Cette île surnommée « l’île du printemps éternel » serait le meilleur endroit pour sa retraite après 65 ans

Choisir où poser ses valises après 65 ans, ce n’est jamais un choix anodin. On veut du calme, de la douceur, et surtout, ne plus courir après rien. Il existe pourtant un endroit, loin des radars touristiques classiques, qui coche toutes les cases sans effort apparent. Un climat qui ne varie presque jamais, une histoire qui a attiré des impératrices, et un rythme de vie qui semble s’être arrêté au bon moment.

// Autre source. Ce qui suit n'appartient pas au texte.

(** C4, amended.  In the house list that calculateHouses returns, the
    first entry is house 1 and its cusp is the ascendant, for every
    house system; the tenth entry is house 10 and its cusp is the
    chart's midheaven.  For every system but the equal one, and a local
    sidereal time that is not negative, this is the midheaven of the
    specification, [LMST mod 360], in [0, 360); for the equal system it
    is [(ascendant + 270) % 360].  The assembled chart takes its
    ascendant and midheaven from these two cusps. *)
Theorem house_angles (host : Host) (date : JsDate) (lat lon : R)
    (sys : string) :
  let jd := calculateJulianDay date in
  let ascendant := calculateAscendant jd lat lon in
  let LMST := calculateLocalSiderealTime jd lon in
  let houses := calculateHouses jd lat lon sys in
  let chart := calculateNatalChart host date lat lon sys in
  (exists h1 h10,
     nth_error houses 0 = Some h1 /\ number h1 = 1%Z /\ cusp h1 = ascendant /\
     nth_error houses 9 = Some h10 /\ number h10 = 10%Z /\
     cusp h10 = c_midheaven chart) /\
  c_houses chart = houses /\
  c_ascendant chart = ascendant /\
  (String.eqb sys "equal" = false -> 0 <= LMST ->
   c_midheaven chart = spec_mod LMST 360 /\ 0 <= c_midheaven chart < 360) /\
  (String.eqb sys "equal" = true ->
   c_midheaven chart = js_rem (ascendant + 270) 360).
Proof.
  intros jd ascendant LMST houses chart.
  destruct (tenth_cusp_of_chart host date lat lon sys) as (Eh & Ea & Em & E10).
  fold jd in Eh, Ea, Em, E10. fold houses in Eh, Ea, Em, E10.
  fold chart in Eh, Ea, Em. fold ascendant in E10. fold LMST in E10.
  assert (H : exists h1 h10,
     nth_error houses 0 = Some h1 /\ number h1 = 1%Z /\ cusp h1 = ascendant /\
     nth_error houses 9 = Some h10 /\ number h10 = 10%Z /\
     cusp h10 = cuspAt houses 9).
  { subst houses. destruct (String.eqb sys "equal") eqn:Hsys.
    - apply String.eqb_eq in Hsys. subst sys.
      rewrite calculateHouses_equal. fold ascendant.
      unfold indices12, cuspAt. cbn [seq map nth].
      do 2 eexists. cbn [nth_error number cusp].
      repeat split. apply equal_first_cusp.
    - destruct (calculateHouses_placidus_angles jd lat lon sys Hsys)
        as (c2 & c3 & c4 & c5 & c6 & c7 & c8 & c9 & c11 & c12 & E).
      rewrite E. do 2 eexists. cbn [nth_error number cusp].
      repeat split. }
  split.
  { destruct H as (h1 & h10 & H1 & H2 & H3 & H4 & H5 & H6).
    exists h1, h10. rewrite Em. auto 10. }
  split; [exact Eh|]. split.
  { rewrite Ea. destruct H as (h1 & h10 & H1 & _ & H3 & _).
    unfold cuspAt. rewrite (nth_error_nth _ _ _ H1). exact H3. }
  split.
  - intros Hsys Hpos. rewrite Em, E10, Hsys.
    pose proof (calculateLocalSiderealTime_range jd lon) as Hr.
    fold LMST in Hr. unfold calculateMidheaven.
    rewrite js_rem_small by lra. rewrite spec_mod_small by lra.
    split; [reflexivity | lra].
  - intros Hsys. rewrite Em, E10, Hsys. reflexivity.
Qed.

(** At the epoch, for a place on the equator at 145.46061837 degrees
    west, the sidereal time is 135 degrees and the ascendant 45. *)
Lemma calculateLocalSiderealTime_at_135 :
  calculateLocalSiderealTime 2451545 (-145.46061837) = 135.
Proof.
  unfold calculateLocalSiderealTime. cbv zeta.
  match goal with |- js_rem ?x 360 = _ => replace x with 135 by lra end.
  apply js_rem_small. lra.
Qed.

Lemma calculateAscendant_at_135 :
  calculateAscendant 2451545 0 (-145.46061837) = 45.
Proof.
  unfold calculateAscendant. rewrite calculateLocalSiderealTime_at_135.
  cbv zeta.
  replace (135 * PI / 180) with (3 * (PI / 4)) by lra.
  replace (0 * PI / 180) with 0 by lra.
  rewrite cos_3PI4, sin_3PI4, tan_0, cos_0, sin_0.
  pose proof Rlt_sqrt2_0 as Hs.
  assert (Hinv : 0 < / sqrt 2) by (apply Rinv_0_lt_compat; exact Hs).
  replace (- (-1 / sqrt 2) / (1 / sqrt 2 * 1 - 0 * 0)) with 1
    by (field; lra).
  rewrite atan_1.
  assert (Hneg : Rgtb (-1 / sqrt 2) 0 = false).
  { unfold Rgtb. apply Rltb_false. unfold Rdiv. nra. }
  rewrite Hneg.
  replace (PI / 4 * 180 / PI + 360) with 405
    by (field; pose proof PI_RGT_0; lra).
  rewrite js_rem_once by lra. lra.
Qed.
(** * Holiday and lunar-date classification of the Korean calendar component

    A shallow embedding of the classification logic of
    [src/components/Calendar.tsx]: the lunar marker ([getLunarDate]), the
    lunar holiday spans ([getLunarHolidayInfo]), the substitution groups
    ([getHolidaySubstituteType]), the substitute-holiday search
    ([isDateHoliday], [findNextWorkday], [checkForSubstituteHoliday],
    [getSubstituteHolidayInfo]) and the aggregator ([getAllHolidayInfo]).

    The two external packages the component imports are parameters of the
    development: the solar-to-lunar converter ([korean-lunar-calendar]) and
    the holiday source ([date-holidays]). *)

From Stdlib Require Import ZArith String Ascii List Bool Lia.
From Stdlib Require Import Numbers.DecimalString Numbers.DecimalZ.
From Stdlib Require Numbers.DecimalPos Numbers.DecimalFacts.
From stdpp Require Import base option list gmap strings.

Local Open Scope string_scope.
Local Open Scope Z_scope.

(** ** JavaScript strings

    Names are byte strings holding the UTF-8 encoding of the source's
    literals.  UTF-8 is self-synchronising, so a substring test on the bytes
    of well-formed text agrees with [String.prototype.includes] on the UTF-16
    code units. *)
Module JsString.

(** [s.includes(needle)] *)
Fixpoint includes (s needle : string) : bool :=
  String.prefix needle s ||
  match s with
  | EmptyString => false
  | String _ rest => includes rest needle
  end.

(** [`${n}`] for an integer-valued number (below 10^21 in magnitude, where
    JavaScript still prints every digit) *)
Definition numToString (n : Z) : string :=
  NilZero.string_of_int (Z.to_int n).

(** a string in a boolean position: the empty string is falsy *)
Definition truthy (s : string) : bool :=
  match s with
  | EmptyString => false
  | String _ _ => true
  end.

(** the character of a decimal digit *)
Definition charOfDigit (d : DecimalFacts.digits) : ascii :=
  match d with
  | DecimalFacts.d0 => "0" | DecimalFacts.d1 => "1" | DecimalFacts.d2 => "2"
  | DecimalFacts.d3 => "3" | DecimalFacts.d4 => "4" | DecimalFacts.d5 => "5"
  | DecimalFacts.d6 => "6" | DecimalFacts.d7 => "7" | DecimalFacts.d8 => "8"
  | DecimalFacts.d9 => "9"
  end%char.

(** A character other than the dash. *)
Definition notDash (c : ascii) : bool := negb (Ascii.eqb c "-").

Fixpoint dashFree (s : string) : bool :=
  match s with
  | EmptyString => true
  | String c rest => notDash c && dashFree rest
  end.

End JsString.

(** ** JavaScript dates

    Every [Date] the component builds is a local midnight
    ([new Date(y, m, d)], [setDate] on such a value, or a parsed
    ["YYYY-MM-DD 00:00:00"] of the holiday source), so a [Date] is modelled
    by its day number: the count of calendar days since 1970-01-01.  The
    functions below are the day-level algorithms of ECMA-262 (section
    "Time Values and Time Range"), over unbounded integers: arguments are
    integers within the range of [Date], and the local time zone has no
    change of offset at midnight. *)
Module JsDate.

Definition Date := Z.

Definition DaysInYear (y : Z) : Z :=
  if negb (y mod 4 =? 0) then 365
  else if negb (y mod 100 =? 0) then 366
  else if negb (y mod 400 =? 0) then 365
  else 366.

Definition DayFromYear (y : Z) : Z :=
  365 * (y - 1970) + (y - 1969) / 4 - (y - 1901) / 100 + (y - 1601) / 400.

(** The largest [y] with [DayFromYear y <= t], computed from the mean
    length of the Gregorian year and corrected by at most one year
    (see [YearFromTime_spec]). *)
Definition YearFromTime (t : Date) : Z :=
  let y := 1970 + (400 * t) / 146097 in
  if DayFromYear (y + 1) <=? t then y + 1
  else if DayFromYear y <=? t then y
  else y - 1.

Definition leapDay (y : Z) : Z := if DaysInYear y =? 366 then 1 else 0.

Definition InLeapYear (t : Date) : Z := leapDay (YearFromTime t).

Definition DayWithinYear (t : Date) : Z := t - DayFromYear (YearFromTime t).

(** day within the year of the first day of month [m] (0-based) *)
Definition monthStart (leap m : Z) : Z :=
  match m with
  | 0 => 0
  | 1 => 31
  | 2 => 59 + leap
  | 3 => 90 + leap
  | 4 => 120 + leap
  | 5 => 151 + leap
  | 6 => 181 + leap
  | 7 => 212 + leap
  | 8 => 243 + leap
  | 9 => 273 + leap
  | 10 => 304 + leap
  | _ => 334 + leap
  end.

Definition MonthFromTime (t : Date) : Z :=
  let d := DayWithinYear t in
  let leap := InLeapYear t in
  if d <? 31 then 0
  else if d <? 59 + leap then 1
  else if d <? 90 + leap then 2
  else if d <? 120 + leap then 3
  else if d <? 151 + leap then 4
  else if d <? 181 + leap then 5
  else if d <? 212 + leap then 6
  else if d <? 243 + leap then 7
  else if d <? 273 + leap then 8
  else if d <? 304 + leap then 9
  else if d <? 334 + leap then 10
  else 11.

Definition DateFromTime (t : Date) : Z :=
  DayWithinYear t - monthStart (InLeapYear t) (MonthFromTime t) + 1.

Definition WeekDay (t : Date) : Z := (t + 4) mod 7.

Definition MakeDay (year month date : Z) : Date :=
  let ym := year + month / 12 in
  let mn := month mod 12 in
  DayFromYear ym + monthStart (leapDay ym) mn + date - 1.

(** [new Date(year, monthIndex, day)]; years 0..99 mean 1900..1999 *)
Definition mkDate (year monthIndex day : Z) : Date :=
  let yr := if (0 <=? year) && (year <=? 99) then 1900 + year else year in
  MakeDay yr monthIndex day.

Definition getFullYear (t : Date) : Z := YearFromTime t.
Definition getMonth (t : Date) : Z := MonthFromTime t.
Definition getDate (t : Date) : Z := DateFromTime t.
Definition getDay (t : Date) : Z := WeekDay t.

(** [t.setDate(n)], as the new value of [t] *)
Definition setDate (t : Date) (n : Z) : Date :=
  MakeDay (YearFromTime t) (MonthFromTime t) n.

(** [t.toDateString()]: weekday, month, day of month and year *)
Definition toDateString (t : Date) : Z * Z * Z * Z :=
  (getDay t, getMonth t, getDate t, getFullYear t).

(** [a.toDateString() === b.toDateString()] *)
Definition sameDateString (a b : Date) : bool :=
  bool_decide (toDateString a = toDateString b).

(** days of month [m] (1-based) in year [y] *)
Definition daysInMonth (y m : Z) : Z :=
  match m with
  | 2 => 28 + leapDay y
  | 4 | 6 | 9 | 11 => 30
  | _ => 31
  end.

(** a calendar date that the [Date] constructor takes at face value *)
Definition validDate (y m d : Z) : bool :=
  negb ((0 <=? y) && (y <=? 99)) &&
  (1 <=? m) && (m <=? 12) && (1 <=? d) && (d <=? daysInMonth y m).

End JsDate.


(** ** Data of the component *)

(** [LunarDate] of [types/lunar-calendar.d.ts] *)
Record LunarDate := {
  l_year : Z;
  l_month : Z;
  l_day : Z;
  intercalation : bool
}.

(** An entry of the holiday source, [{date: string, name: string,
    substitute?: boolean}].  [h_date] is the [Date] that
    [new Date(holiday.date)] evaluates to, the string being a well-formed
    local date. *)
Record Holiday := {
  h_date : JsDate.Date;
  h_name : string;
  h_substitute : option bool
}.

(** ['normal' | 'substitute' | 'lunar_new_year' | 'chuseok' | ''] *)
Inductive HolidayType :=
| TNormal
| TSubstitute
| TLunarNewYear
| TChuseok
| TEmpty.

(** ['full' | 'sunday_only' | 'none'] *)
Inductive SubstituteType :=
| Full
| SundayOnly
| NoSubstitute.

(** [{ name, type }], the result of [getLunarHolidayInfo] and of
    [getSubstituteHolidayInfo] *)
Record HolidayInfo := {
  hi_name : string;
  hi_type : HolidayType
}.

(** [{ name, type }], an element of [holidaysOnDate] *)
Record TaggedHoliday := {
  th_name : string;
  th_type : SubstituteType
}.

(** [{ name, names, type }], the result of [getAllHolidayInfo] *)
Record AllHolidayInfo := {
  a_name : string;
  a_names : list string;
  a_type : HolidayType
}.

(** How a call ends: with a value, with an exception that nothing catches,
    or not within the given number of loop iterations. *)
Inductive Outcome (A : Type) :=
| Returned (a : A)
| Thrown
| OutOfFuel.
Arguments Returned {A} a.
Arguments Thrown {A}.
Arguments OutOfFuel {A}.

#[global] Instance HolidayType_eq_dec : EqDecision HolidayType.
Proof. solve_decision. Defined.
#[global] Instance SubstituteType_eq_dec : EqDecision SubstituteType.
Proof. solve_decision. Defined.
#[global] Instance HolidayInfo_eq_dec : EqDecision HolidayInfo.
Proof. solve_decision. Defined.

(** The holiday names the source tests for. *)
Module Names.
Definition Seollal := "설날".
Definition SeollalHoliday := "설날 연휴".
Definition Chuseok := "추석".
Definition ChuseokHoliday := "추석 연휴".
Definition ConstitutionDay := "제헌절".
Definition NewYearsDay := "신정".
Definition SubstituteHoliday := "대체공휴일".
Definition LunarPrefix := "음 ".
End Names.

(** ** The classification functions of [Calendar.tsx] *)
Module Calendar.
Import JsString JsDate Names.

Section Engine.

(** [new KoreanLunarCalendar()], [setSolarDate(year, month, day)] and
    [getLunarCalendar()] in one step; [None] when the package throws. *)
Variable toLunar : Z -> Z -> Z -> option LunarDate.

(** [holidays.getHolidays(year)]; [None] when the package throws. *)
Variable getHolidays : Z -> option (list Holiday).

(** The conversion of a [Date], as every probe of a neighbouring day does
    it: [setSolarDate(t.getFullYear(), t.getMonth() + 1, t.getDate())]. *)
Definition lunarOfDate (t : Date) : option LunarDate :=
  toLunar (getFullYear t) (getMonth t + 1) (getDate t).

(** [`${year}-${month}-${day}`] *)
Definition cacheKey (year month day : Z) : string :=
  numToString year +:+ "-" +:+ numToString month +:+ "-" +:+ numToString day.

(** [`음 ${lunarMonth}.${lunarDay}`] *)
Definition lunarLabel (lunarMonth lunarDay : Z) : string :=
  LunarPrefix +:+ numToString lunarMonth +:+ "." +:+ numToString lunarDay.

(** The [try] block of [getLunarDate] with its [catch]: what is stored in
    the cache and returned on a miss. *)
Definition computeLunarDate (year month day : Z) : string :=
  match toLunar year month day with
  | None => ""
  | Some lunarDate =>
      let lunarDay := l_day lunarDate in
      let lunarMonth := l_month lunarDate in
      if (lunarDay =? 1) || (lunarDay =? 15) then lunarLabel lunarMonth lunarDay
      else
        let nextDay := mkDate year (month - 1) (day + 1) in
        match lunarOfDate nextDay with
        | Some nextLunarDate =>
            if l_day nextLunarDate =? 1 then lunarLabel lunarMonth lunarDay
            else ""
        | None => ""
        end
  end.

(** [getLunarDate], threading [lunarCache.current] *)
Definition getLunarDate (lunarCache : gmap string string) (year month day : Z)
  : gmap string string * string :=
  match lunarCache !! cacheKey year month day with
  | Some cached => (lunarCache, cached)
  | None =>
      let result := computeLunarDate year month day in
      (<[cacheKey year month day := result]> lunarCache, result)
  end.

Definition noLunarHoliday : HolidayInfo := {| hi_name := ""; hi_type := TEmpty |}.

(** a guarded probe: is the neighbouring day lunar 1.1?  A failing
    conversion falls through its empty [catch]. *)
Definition probeNewYear (t : Date) : bool :=
  match lunarOfDate t with
  | Some l => (l_month l =? 1) && (l_day l =? 1)
  | None => false
  end.

Definition getLunarHolidayInfo (year month day : Z) : HolidayInfo :=
  match toLunar year month day with
  | None => noLunarHoliday
  | Some lunarDate =>
      if (l_month lunarDate =? 1) && (l_day lunarDate =? 1) then
        {| hi_name := Seollal; hi_type := TLunarNewYear |}
      else if probeNewYear (mkDate year (month - 1) (day + 1)) then
        {| hi_name := SeollalHoliday; hi_type := TLunarNewYear |}
      else if probeNewYear (mkDate year (month - 1) (day - 1)) then
        {| hi_name := SeollalHoliday; hi_type := TLunarNewYear |}
      else if (l_month lunarDate =? 8) &&
              ((l_day lunarDate =? 14) || (l_day lunarDate =? 15) || (l_day lunarDate =? 16)) then
        if l_day lunarDate =? 15 then {| hi_name := Chuseok; hi_type := TChuseok |}
        else {| hi_name := ChuseokHoliday; hi_type := TChuseok |}
      else noLunarHoliday
  end.

Definition group1Holidays : list string :=
  ["삼일절"; "3·1절"; "광복절"; "개천절"; "한글날"; "어린이날"].
Definition group2Holidays : list string := ["설날"; "추석"].
Definition group3Holidays : list string :=
  ["신정"; "부처님 오신날"; "현충일"; "기독탄신일"; "성탄절"].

Une ville pensée pour la douceur de vivre
À plus de 1 000 kilomètres du continent européen, Funchal trône comme la capitale de l’île portugaise de Madère. On la surnomme « l’île du printemps éternel », et ce n’est pas du marketing touristique.
Ici, les températures oscillent entre 18 et 26 degrés presque toute l’année. Pas de canicule à fuir, pas d’hiver rigoureux à redouter. Ce genre de constance climatique change tout quand on cherche, comme beaucoup de retraités français partis vivre au soleil, un endroit où profiter de sa retraite sans stress.

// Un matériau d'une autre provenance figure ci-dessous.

(** * CineFlix: the movie service and the components built on it

    A shallow embedding of [src/services/movieService.ts] and of the
    logic of [src/components/DownloadModal.tsx] and
    [src/components/HeroSection.tsx], together with the pieces of the
    JavaScript runtime they call.

    - The download service ([parseTorrentName], [cleanImdbId],
      [fetchMovieDownloads]): failure isolation, deduplication by hash,
      the dead-torrent filter, the ranking by seeds, the per-source
      formatting rules, and the requests a call sends.
    - The streaming sources ([getStreamingSources]).
    - The TMDB client ([fetchFromTMDB] and its cache,
      [processContentItem], [processContentList], [fetchCategory],
      [getMovieDetails], [searchMulti], [getSimilarByGenre]).
    - The download modal ([loadTorrents], [getMagnetLink],
      [getFastServerLink]) and the hero carousel ([nextSlide],
      [displayGenres]). *)

From Stdlib Require Import List ZArith NArith String Ascii Bool Lia.
From Stdlib Require Import Permutation Sorted DecimalString.
From Stdlib Require DecimalPos DecimalN.
Import ListNotations.

Local Open Scope N_scope.

(** ** The JavaScript runtime used by the service *)

Module JS.

(** A JavaScript string is a sequence of UTF-16 code units. *)
Definition jsstring : Type := list N.

(** ASCII literals of the source, as code units. *)
Definition str (s : string) : jsstring :=
  map N_of_ascii (list_ascii_of_string s).
Arguments str s%_string.

Fixpoint eqb (a b : jsstring) : bool :=
  match a, b with
  | [], [] => true
  | x :: a', y :: b' => (x =? y) && eqb a' b'
  | _, _ => false
  end.

(** Numbers.  The service handles counts (seeds, peers), byte sizes and
    timestamps; they are integers, and [NaN] is what [parseInt] and
    arithmetic on a missing value produce.  [Int z] stands for the number
    whose value is [z]. *)
Inductive number : Type :=
| NaN
| Int (z : Z).

(** The safe integers ([Number.MIN_SAFE_INTEGER] to
    [Number.MAX_SAFE_INTEGER]).  On them the source's numbers are the
    integers themselves: [parseInt] does not round, division by a power of
    two is exact, and [toFixed] and the conversion to a string print every
    digit.  Beyond them a number is rounded to 53 significant bits, and from
    10^21 on it is printed in exponent notation; the embedding does not
    cover that range, and every property that depends on the digits of a
    number is stated for safe integers. *)
Definition MAX_SAFE_INTEGER : Z := 9007199254740991.
(** [tuple/list of 2 int], or a single integer. *)
Inductive IntOrPair :=
| single (n : Z)
| tuple2 (a b : Z)
| list2 (a b : Z).

(** The type the docstrings give to [filter_size], [strides] and
    [dilation_rate]: [int] for the 1D class, an integer or a pair for the
    2D class. *)
Definition spatial (r : Rank) : Type :=
  match r with
  | Rank1d => Z
  | Rank2d => IntOrPair
  end.

(** [str(v)] *)
Definition str_spatial2 (v : IntOrPair) : string :=
  match v with
  | single n => Py.str_int n
  | tuple2 a b => "(" ++ Py.str_int a ++ ", " ++ Py.str_int b ++ ")"
  | list2 a b => "[" ++ Py.str_int a ++ ", " ++ Py.str_int b ++ "]"
  end.

(** ** The TensorFlow graph *)

Inductive Role := depthwise_kernel | pointwise_kernel | bias.

Definition role_eqb (a b : Role) : bool :=
  match a, b with
  | depthwise_kernel, depthwise_kernel => true
  | pointwise_kernel, pointwise_kernel => true
  | bias, bias => true
  | _, _ => false
  end.

Record TFVar := {
  var_scope : string;
  var_role : Role;
  var_trainable : bool;
  var_initializer : option Initializer
}.

(** The keyword arguments of [tf.layers.separable_conv1d] and
    [tf.layers.separable_conv2d], as the layer passes them. *)
Record PrimArgs (r : Rank) := {
  kw_inputs : Tensor;
  kw_filters : Z;
  kw_kernel_size : spatial r;
  kw_strides : spatial r;
  kw_padding : string;
  kw_data_format : string;
  kw_dilation_rate : spatial r;
  kw_depth_multiplier : Z;
  kw_activation : option Activation;
  kw_use_bias : bool;
  kw_depthwise_initializer : option Initializer;
  kw_pointwise_initializer : option Initializer;
  kw_bias_initializer : option Initializer;
  kw_trainable : bool;
  kw_reuse : bool;
  kw_name : string
}.

(** A node of the graph: one invocation of the primitive, with the
    variables it is bound to. *)
Record OpNode := {
  op_rank : Rank;
  op_kwargs : PrimArgs op_rank;
  op_weights : list TFVar
}.

Record Graph := {
  scope_name : string;
  scope_reuse : bool;
  variables : list TFVar;
  operations : list OpNode
}.

Inductive GraphKey := GLOBAL_VARIABLES | TRAINABLE_VARIABLES.

(** A previous layer, as far as a following layer reads it. *)
Record LayerRef := {
  layer_outputs : Tensor;
  layer_all_layers : list Tensor;
  layer_all_params : list TFVar
}.

(** ** Constructor arguments and instances *)

(** The keyword arguments of [__init__]; [None] is an argument left out. *)
Record Args (r : Rank) := {
  arg_prev_layer : option (option LayerRef);
  arg_n_filter : option Z;
  arg_filter_size : option (spatial r);
  arg_strides : option (spatial r);
  arg_padding : option string;
  arg_data_format : option string;
  arg_dilation_rate : option (spatial r);
  arg_depth_multiplier : option Z;
  arg_depthwise_init : option (option Initializer);
  arg_pointwise_init : option (option Initializer);
  arg_b_init : option (option Initializer);
  arg_act : option (option Activation);
  arg_name : option string
}.

(** The attributes of an instance.  The inner [option] of [prev_layer],
    the initializers and [act] is Python's [None]. *)
Record Instance (r : Rank) := {
  prev_layer : option (option LayerRef);
  n_filter : option Z;
  filter_size : option (spatial r);
  strides : option (spatial r);
  padding : option string;
  data_format : option string;
  dilation_rate : option (spatial r);
  depth_multiplier : option Z;
  depthwise_init : option (option Initializer);
  pointwise_init : option (option Initializer);
  b_init : option (option Initializer);
  act : option (option Activation);
  name : option string;
  inputs : option Tensor;
  outputs : option Tensor;
  _local_weights : option (list TFVar);
  all_layers : list Tensor;
  all_params : list TFVar
}.

(** A freshly allocated object: no attribute yet. *)
Definition empty_instance (r : Rank) : Instance r :=
  {| prev_layer := None; n_filter := None; filter_size := None;
     strides := None; padding := None; data_format := None;
     dilation_rate := None; depth_multiplier := None;
     depthwise_init := None; pointwise_init := None; b_init := None;
     act := None; name := None; inputs := None; outputs := None;
     _local_weights := None; all_layers := []; all_params := [] |}.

Cette réputation n’est d’ailleurs pas nouvelle. Dès le XIXe siècle, les médecins recommandaient l’air pur et les climats tempérés pour soigner les affections respiratoires. Funchal est alors devenue le refuge hivernal de l’aristocratie européenne, un peu à contre-courant de ce que le Haut-commissariat au Plan imagine pour l’avenir des retraites françaises.
Un héritage de la Belle Époque encore visible
Ce qui distingue vraiment Funchal, c’est son passé thermal. La ville a accueilli des personnalités comme l’impératrice Sissi d’Autriche ou Winston Churchill, séduits par cette atmosphère apaisante face à l’océan Atlantique.
De cette période dorée, la ville a conservé des villas somptueuses et des hôtels de luxe. Le Reid’s Palace, établissement de la chaîne Belmond perché sur une falaise, reste le symbole le plus éclatant de cet âge d’or. On y ressent encore une élégance discrète, loin du tourisme de masse qui abîme tant de destinations.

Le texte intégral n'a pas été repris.